Problem to work on :: Filtering the records below, copy only those lines that include the word "catchAllHandler".

Available data ::
(** ** Further properties of [catchAllHandler]: the answers it can give *)

Lemma Atoi_range s n :
  Strconv.Atoi s = Some n -> Strconv.minInt <= n <= Strconv.maxInt.
Proof.
  unfold Strconv.Atoi.
  destruct (match s with
            | String "-"%char t => (true, t)
            | String "+"%char t => (false, t)
            | _ => (false, s)
            end) as [neg s1].
  destruct s1 as [|c s1]; [done|].
  destruct (Strconv.digits 0 (String c s1)) as [v|]; [|done].
  destruct ((Strconv.minInt <=? (if neg then - v else v))
            && ((if neg then - v else v) <=? Strconv.maxInt)) eqn:E; [|done].
  intros [= <-]. apply andb_true_iff in E as [E1 E2]. lia.
Qed.

(** The five forms of an answer on a loaded schema. *)
Lemma answer_cases lowerCase order schema r t :
  RangeOrder order ->
  let resp := (catchAllHandler lowerCase order (Some schema) r t).1 in
  (exists code msg,
      resp = {| Status := code; Body := Text msg |}
      /\ (code = StatusBadRequest \/ code = StatusNotFound \/ code = StatusMethodNotAllowed))
  \/ resp = {| Status := StatusOK;
               Body := JSON (PList (numbered (placeholders schema) 3 1)) |}
  \/ (exists id,
        resp = {| Status := StatusOK;
                  Body := JSON (PObject (<["id" := VInt id]> (placeholders schema))) |}
        /\ Strconv.minInt <= id <= Strconv.maxInt)
  \/ (exists key idSeg,
        resp = {| Status := StatusOK;
                  Body := JSON (PObject (<[key := VString idSeg]> (placeholders schema))) |}
        /\ (key = "id"
            \/ exists prop, Properties schema !! key = Some prop /\ stringTyped prop)
        /\ idSeg <> EmptyString /\ free "/" idSeg)
  \/ resp = {| Status := StatusOK;
               Body := JSON (PMessage {[ "message" := "Deleted successfully" ]}) |}.
Proof.
  intros Hord resp. subst resp.
  assert (forall idSeg,
            Method r = MethodGet \/ Method r = MethodPut ->
            segmentsOf (Path r) = [entityOf lowerCase schema; idSeg] ->
            (exists code msg,
                (catchAllHandler lowerCase order (Some schema) r t).1
                = {| Status := code; Body := Text msg |}
                /\ (code = StatusBadRequest \/ code = StatusNotFound
                    \/ code = StatusMethodNotAllowed))
            \/ (exists id,
                  (catchAllHandler lowerCase order (Some schema) r t).1
                  = {| Status := StatusOK;
                       Body := JSON (PObject (<["id" := VInt id]> (placeholders schema))) |}
                  /\ Strconv.minInt <= id <= Strconv.maxInt)
            \/ (exists key idSeg,
                  (catchAllHandler lowerCase order (Some schema) r t).1
                  = {| Status := StatusOK;
                       Body := JSON (PObject (<[key := VString idSeg]> (placeholders schema))) |}
                  /\ (key = "id"
                      \/ exists prop, Properties schema !! key = Some prop /\ stringTyped prop)
                  /\ idSeg <> EmptyString /\ free "/" idSeg)) as Hitem.
  { intros idSeg Hm Hseg. rewrite (item_request _ _ schema r idSeg) by done.
    unfold encode. destruct (isIntegerExpected schema) eqn:Hint.
    - rewrite single_integer by done.
      destruct (Strconv.Atoi idSeg) as [id|] eqn:Hatoi.
      + right. left. exists id. split; [done|]. by apply (Atoi_range idSeg).
      + left. eexists _, _. split; [done|]. by left.
    - rewrite single_string by done. right. right. simpl.
      eexists _, idSeg. split; [done|].
      apply segments_two_inv in Hseg as (_ & Hne & _ & Hfree & _).
      split; [|done].
      pose proof (Hord (S (ranges t)) (Properties schema)) as Hperm.
      destruct (decide (("id", {| PropertyType := "string" |})
                        ∈ order (S (ranges t)) (Properties schema))) as [Hid|Hid].
      + left. by apply findStringKey_id.
      + rewrite findStringKey_last by done.
        destruct (lastString _) as [key|] eqn:E; [|by left].
        right. apply lastString_Some in E as (prop & Hin & Hty).
        exists prop. split; [|done]. rewrite Hperm in Hin.
        by apply elem_of_map_to_list in Hin. }
  destruct (decide (Method r = MethodPost)) as [Hpo|Hpo].
  { right. right. left. exists 1. rewrite post_any_path by done. split; [done|].
    by vm_compute. }
  destruct (matches (segmentsOf (Path r)) 2 (entityOf lowerCase schema)) eqn:H2.
  - apply matches_two_iff in H2 as [idSeg Hseg].
    destruct (decide (Method r = MethodGet)) as [Hg|Hg].
    { destruct (Hitem idSeg (or_introl Hg) Hseg) as [?|[?|?]]; auto. }
    destruct (decide (Method r = MethodPut)) as [Hpu|Hpu].
    { destruct (Hitem idSeg (or_intror Hpu) Hseg) as [?|[?|?]]; auto. }
    destruct (decide (Method r = MethodDelete)) as [Hd|Hd].
    + destruct r as [method path body]. simpl in *. subst method.
      route Hseg. simpl.
      destruct (isIntegerExpected schema); [|by do 4 right].
      destruct (Strconv.Atoi idSeg); [by do 4 right|].
      left. eexists _, _. split; [done|]. by left.
    + left. rewrite not_allowed_other_method by done.
      eexists _, _. split; [done|]. by do 2 right.
  - assert (forall idSeg, segmentsOf (Path r) <> [entityOf lowerCase schema; idSeg]) as Hno2.
    { intros idSeg E. rewrite (proj2 (matches_two_iff _ _)) in H2; [done | eauto]. }
    destruct (decide (Method r = MethodPut)) as [Hpu|Hpu].
    { left. rewrite not_found_off_route by (try done; auto; by rewrite Hpu).
      eexists _, _. split; [done|]. right. by left. }
    destruct (decide (Method r = MethodDelete)) as [Hd|Hd].
    { left. rewrite not_found_off_route by (try done; auto; by rewrite Hd).
      eexists _, _. split; [done|]. right. by left. }
    destruct (decide (Method r = MethodGet)) as [Hg|Hg].
    + destruct (decide (segmentsOf (Path r) = [entityOf lowerCase schema])) as [Hone|Hone].
      * right. left. by rewrite collection_request.
      * left. rewrite not_found_off_route by auto.
        eexists _, _. split; [done|]. right. by left.
    + left. rewrite not_allowed_other_method by done.
      eexists _, _. split; [done|]. by do 2 right.
Qed.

Exercise result ::
(** ** Further properties of [catchAllHandler]: the answers it can give *)
  let resp := (catchAllHandler lowerCase order (Some schema) r t).1 in
                (catchAllHandler lowerCase order (Some schema) r t).1
                  (catchAllHandler lowerCase order (Some schema) r t).1
                  (catchAllHandler lowerCase order (Some schema) r t).1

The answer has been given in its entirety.